> _Assignment_
Find every line in the data that contains the word "eapply". Return each of those lines.

··· Input records ···

Lemma flt_asym (a b : float) : flt a b = true -> flt b a = false.
Proof.
  unfold flt, SFltb, SFcompare.
  destruct a as [sa|sa| |sa ma ea], b as [sb|sb| |sb mb eb];
    try destruct sa; try destruct sb; simpl; try congruence;
    cmp_cases; simpl; try congruence; try lia.
Qed.

(** Without NaN, "not below" is transitive. *)
Lemma not_flt_trans (a b c : float) :
  is_nan a = false -> is_nan b = false -> is_nan c = false ->
  flt a b = false -> flt b c = false -> flt a c = false.
Proof.
  unfold flt, SFltb, SFcompare.
  destruct a as [sa|sa| |sa ma ea], b as [sb|sb| |sb mb eb],
    c as [sc|sc| |sc mc ec];
    try destruct sa; try destruct sb; try destruct sc; simpl; try congruence;
    intros _ _ _; cmp_cases; simpl; try congruence; try lia.
Qed.

Section SortFacts.

Variable A : Type.
Variable key : A -> float.

#[local] Abbreviation before := (fun a b : A => flt (key a) (key b) = false).

Lemma insert_reverse_perm (x : A) (l : list A) :
  Permutation (x :: l) (insert_reverse key x l).
Proof.
  induction l as [|y l IH]; simpl; [apply Permutation_refl|].
  destruct (flt (key x) (key y)); [|apply Permutation_refl].
  eapply perm_trans; [apply perm_swap|]. now apply perm_skip.
Qed.

Lemma sort_reverse_perm (l : list A) : Permutation l (sort_reverse key l).
Proof.
  induction l as [|x l IH]; simpl; [constructor|].
  eapply perm_trans; [apply perm_skip, IH|apply insert_reverse_perm].
Qed.

Lemma insert_reverse_sorted (x : A) (l : list A) :
  Sorted before l -> Sorted before (insert_reverse key x l).
Proof.
  induction 1 as [|y l Hs IH Hhd]; simpl; [repeat constructor|].
  destruct (flt (key x) (key y)) eqn:E.
  - constructor; [exact IH|].
    destruct Hhd as [|z l Hyz]; simpl.
    + constructor. now apply flt_asym.
    + destruct (flt (key x) (key z)); constructor;
        [exact Hyz|now apply flt_asym].
  - repeat constructor; auto.
Qed.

···

> _Your response_
  eapply perm_trans; [apply perm_swap|]. now apply perm_skip.
  eapply perm_trans; [apply perm_skip, IH|apply insert_reverse_perm].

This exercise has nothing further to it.